Na visão de Thiago Luchin, especialista em planejamento de aposentadoria e sócio do escritório Aith, Badari e Luchin Advogados, o segurado não deve acelerar o processo. “O momento é de cautela, e não de desespero. Digo isso pois, ao longo do tempo, percebi que sempre que o governo tenta mudar as regras da aposentadoria um grande número de pessoas corre para as agências em busca de garantir ‘algum direito’. Infelizmente, em muitos casos, esta atitude é equivocada e pode gerar prejuízo irrecuperáveis ao longo da vida”, afirma.
Luchin alerta que o momento é ideal para os segurados que já têm os requisitos para se aposentar por idade ou tempo de contribuição. “Muitas pessoas já atingiram os requisitos para dar entrada no benefício e aguardar apenas irá gerar prejuízos. Sendo assim, o caminho é planejar a aposentadoria; saber exatamente o tempo de contribuição e se deve continuar ou não recolhendo para o INSS. A diferença pode chegar a mais de 40% do valor do benefício com poucos meses de contribuição”, avalia.
A advogada previdenciária Fabiana Cagnoto reforça que cada caso precisa ser analisado individualmente, já que demanda cálculos que levam em consideração a idade, o tempo de contribuição e o valor das contribuições previdenciárias de cada trabalhador. “O primeiro cuidado é se certificar de que realmente é o melhor momento para se aposentar. No mais, é fundamental analisar se todo período contributivo e o valor dos salários de contribuição estão corretos”.
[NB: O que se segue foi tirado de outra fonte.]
Lemma compute_steps timer y st r0 r1 : INT_MIN <= y <= INT_MAX → compute_change (tz_rules st).1 y = Val r0 → compute_change (tz_rules st).2 y = Val r1 →
  let dst := if r_change r1 <? r_change r0 then (timer <? r_change r1) || (r_change r0 <=? timer) else (r_change r0 <=? timer) && (timer <? r_change r1) in
  __tz_compute timer (y - 1900) st =
    Val (if dst then 1 else 0, (if dst then (tz_names st).2 else (tz_names st).1), r_offset (if dst then r1 else r0),
         TzState (r0, r1) (tzstring_list st) (answers st) (daylight st) (timezone st) (tz_names st) (old_tz st) (is_initialized st) (use_tzfile st)).
Proof.
  intros Hy C0 C1 dst. unfold __tz_compute. replace (1900 + (y - 1900)) with y by lia. assert (int y = Val y) as Ei by (unfold int; by rewrite (proj2 (andb_true_iff _ _)) by (split; lia)).
  rewrite (tbind _ _ _ _ _ (lift_val _ _ st Ei)). rewrite (tbind _ _ _ _ _ (eq_refl : get_rules st = Val (tz_rules st, st))).
  rewrite (tbind _ _ _ _ _ (lift_val _ _ st C0)), (tbind _ _ _ _ _ (lift_val _ _ st C1)). done.
Qed.

Lemma convert_steps timer st st1 tp tp2 isdst zone off :
  offtime timer 0 0 = Val (inl tp) → __tz_compute timer (tm_year tp) st = Val (isdst, zone, off, st1) → offtime timer off isdst = Val (inl tp2) →
  tz_convert_local timer st = Val (inl (tp2, zone, off), st1).
Proof.
  intros E1 E2 E3. unfold tz_convert_local. rewrite (tbind _ _ _ _ _ (lift_val _ _ st E1)). cbv beta iota. rewrite (tbind _ _ _ _ _ E2). cbv beta iota zeta. rewrite Z.sub_0_r.
  by rewrite (tbind _ _ _ _ _ (lift_val _ _ st1 E3)).
Qed.

Lemma days_known : days_before (YEAR_MAX + 1) = 2147439626 ∧ days_before 1970 = 0 ∧ days_before 1950 = -7305 ∧ days_before 6000000 = 2190735472.
Proof. split_and!; reflexivity. Qed.

(** C19. For every second from 1970 to the last day that an int can count and
    any two rules of the three kinds, local time is the broken down time of the
    second plus the offset of the zone in force, which is daylight saving time
    exactly between the two changes of the year, or outside of them where they
    are the other way round. The changes are on the days the rules name by the
    calendar: the month and day of a Julian day whether or not the year is a
    leap year, the day of the year, and the nth or last day of the week of the
    month. What is kept for the next call is right as well. *)
Theorem local_time_correct (timer : Z) (st : tz_state) :
  0 <= timer < days_before (YEAR_MAX + 1) * 86400 → rule_wf (tz_rules st).1 → rule_wf (tz_rules st).2 →
  ∃ y t0 t1 tp zone off st', days_before y * 86400 <= timer < days_before (y + 1) * 86400 ∧
    is_change (tz_rules st).1 y t0 ∧ is_change (tz_rules st).2 y t1 ∧
    tz_convert_local timer st = Val (inl (tp, zone, off), st') ∧ broken_down (timer + off) tp ∧
    (dst_at t0 t1 timer ∧ tm_isdst tp = 1 ∧ zone = (tz_names st).2 ∧ off = r_offset (tz_rules st).2 ∨
     ~ dst_at t0 t1 timer ∧ tm_isdst tp = 0 ∧ zone = (tz_names st).1 ∧ off = r_offset (tz_rules st).1) ∧
    rule_wf (tz_rules st').1 ∧ rule_wf (tz_rules st').2.
Proof.
  intros Ht W0 W1. destruct days_known as (EM & E1970 & E1950 & E6). rewrite EM in Ht.
  destruct (offtime_spec timer 0 0) as (y & d & Ed & Hin & Hoff); [unfold LONG_MIN, LONG_MAX; lia|lia|]. rewrite Z.add_0_r in *.
  assert (1970 <= y < YEAR_MAX + 1) as Hy by (apply (year_between _ _ y d); [rewrite Ed, EM, E1970; euclid|done]).
  rewrite bool_decide_eq_true_2 in Hoff by (unfold int_ok, INT_MIN, INT_MAX, YEAR_MAX in *; lia). destruct Hoff as (tp & Eo & _ & _ & Ey).
  destruct (compute_change_spec (tz_rules st).1 y) as (t0 & C0 & I0); [apply W0|lia|apply W0; lia|]. destruct (compute_change_spec (tz_rules st).2 y) as (t1 & C1 & I1); [apply W1|lia|apply W1; lia|].
  pose proof (compute_steps timer y st _ _ ltac:(unfold INT_MIN, INT_MAX, YEAR_MAX in *; lia) C0 C1) as Ec. rewrite <- Ey in Ec. cbn [r_change r_offset with_computed_for with_change] in Ec.
  set (r0 := with_computed_for y (with_change t0 (tz_rules st).1)) in *. set (r1 := with_computed_for y (with_change t1 (tz_rules st).2)) in *.
  set (st1 := TzState (r0, r1) _ _ _ _ _ _ _ _) in Ec. pose proof (dst_test t0 t1 timer) as Hdt. cbv zeta in Ec. set (dst := if t1 <? t0 then _ else _) in *.
  set (off := r_offset (if dst then r1 else r0)) in *. assert (- 604800 <= off <= 604800) as Ho by (unfold off; destruct dst; [apply W1|apply W0]).
  destruct (offtime_spec timer off (if dst then 1 else 0)) as (y2 & d2 & Ed2 & Hin2 & Hoff2); [unfold LONG_MIN, LONG_MAX; lia|lia|].
  assert (1950 <= y2 < 6000000) as Hy2 by (apply (year_between _ _ y2 d2); [rewrite Ed2, E1950, E6; euclid|done]).
  rewrite bool_decide_eq_true_2 in Hoff2 by (unfold int_ok, INT_MIN, INT_MAX; lia). destruct Hoff2 as (tp2 & Eo2 & Hbd & Hdst & _).
  exists y, t0, t1, tp2, (if dst then (tz_names st).2 else (tz_names st).1), off, st1. destruct (year_days y) as [_ Eyd]. unfold in_year in Hin. apply andb_true_iff in Hin as [Hin1 Hin3].
  split; [rewrite Eyd; split; euclid|]. split; [exact I0|]. split; [exact I1|]. split; [exact (convert_steps _ _ _ _ _ _ _ _ Eo Ec Eo2)|]. split; [exact Hbd|].
  split; [rewrite Hdst, <- Hdt; unfold off; destruct dst; [left|right]; done|]. split; by apply rule_wf_computed.
Qed.

(** Years that cannot be counted in an [int]. *)
Theorem local_time_overflow (timer : Z) (st : tz_state) :
  days_before (YEAR_MAX + 1) * 86400 <= timer <= LONG_MAX → r_computed_for (tz_rules st).1 <= YEAR_MAX →
  tz_convert_local timer st = Fault ∨ ∃ e, tz_convert_local timer st = Val (inr e, st).
Proof.
  intros Ht Hc. destruct days_known as (EM & _). rewrite EM in Ht. destruct (offtime_spec timer 0 0) as (y & d & Ed & Hin & Hoff); [unfold LONG_MIN, LONG_MAX in *; lia|lia|]. rewrite Z.add_0_r in *.
  assert (YEAR_MAX < y) as Hy.
  { apply Z.lt_nge. intros Hle. pose proof (days_before_le y YEAR_MAX Hle) as Hb. destruct (year_days y) as [_ Ey1]. pose proof (days_before_le (y + 1) (YEAR_MAX + 1) ltac:(lia)) as Hb1. unfold in_year in Hin. apply andb_true_iff in Hin as [_ Hin%Z.ltb_lt].
    rewrite Ey1, EM in Hb1. euclid. }
  unfold tz_convert_local. case_bool_decide as Hok; [|right; exists EOVERFLOW; by rewrite (tbind _ _ _ _ _ (lift_val _ _ st Hoff))]. destruct Hoff as (tp & Eo & _ & _ & Ey). left.
  rewrite (tbind _ _ _ _ _ (lift_val _ _ st Eo)). unfold mbind at 1, T_bind at 1. enough (__tz_compute timer (tm_year tp) st = Fault) as -> by done. unfold __tz_compute. rewrite Ey. replace (1900 + (y - 1900)) with y by lia.
  unfold int at 1. destruct ((INT_MIN <=? y) && (y <=? INT_MAX)) eqn:Ei; [|done]. apply andb_true_iff in Ei as [_ Ei%Z.leb_le].
  rewrite (tbind _ _ _ _ _ (lift_val _ _ st (eq_refl : Val y = Val y))). rewrite (tbind _ _ _ _ _ (eq_refl : get_rules st = Val (tz_rules st, st))). unfold mbind at 1, T_bind at 1, lift at 1, compute_change.
  rewrite (proj2 (Z.eqb_neq (r_computed_for _) y)), andb_false_r by (unfold YEAR_MAX in *; lia). rewrite january_overflow by lia. done.
Qed.

(** Before 1970 the changes are counted from the first day of 1970. *)
Theorem january_before_epoch (y : Z) : y <= 1970 → january y = Val 0.
Proof. intros Hy. unfold january. by rewrite (proj2 (Z.ltb_ge _ _)) by lia. Qed.

(** Central European time. *)
Definition ex_std : tz_rule := TzRule (Some (Literal $"CET")) M 3 5 0 7200 3600 0 (-1).
Definition ex_dst : tz_rule := TzRule (Some (Literal $"CEST")) M 10 5 0 10800 7200 0 (-1).
Definition ex_tz : tz_state := TzState (ex_std, ex_dst) [] [] 1 (-3600) (r_name ex_std, r_name ex_dst) None true false.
De acordo com o advogado Leandro Madureira, do escritório Roberto Caldas, Mauro Menezes & Advogados, antes de dar entrada, o trabalhador deve também procurar saber se tem direito a alguma aposentadoria diferenciada ou se pode contabilizar determinado período como tempo de contribuição. “Por exemplo, se o trabalhador estiver exposto a uma atividade insalubre, ele poderá contabilizar esse período de maneira diferenciada, com acréscimo indenizatório de 20% (para mulheres) ou 40% (para os homens) sobre o tempo em que ele trabalhou nesse ramo. Se ele tiver sofrido um acidente de trabalho também poderá contabilizar o valor que recebeu de auxílio-acidente no cálculo do benefício da aposentadoria. Como as regras são muito variadas, há diversas peculiaridades que poderão ser esclarecidas, favorecendo a aposentadoria ou antecipando esse momento”, esclarece.
Regras atuais
Atualmente, o trabalhador e segurado do INSS pode se aposentar por tempo de contribuição ou por idade. Para que o trabalhador da iniciativa privada urbana se aposente por tempo de contribuição, é necessário 35 anos de contribuição, no caso dos homens; e 30 anos, no caso das mulheres. Não há imposição de idade mínima, mas quanto mais jovem for o trabalhador, menor será o valor da aposentadoria, pela incidência do fator previdenciário, que somente poderá ser excluído do cálculo caso esse trabalhador atinja a chamada fórmula 85/95.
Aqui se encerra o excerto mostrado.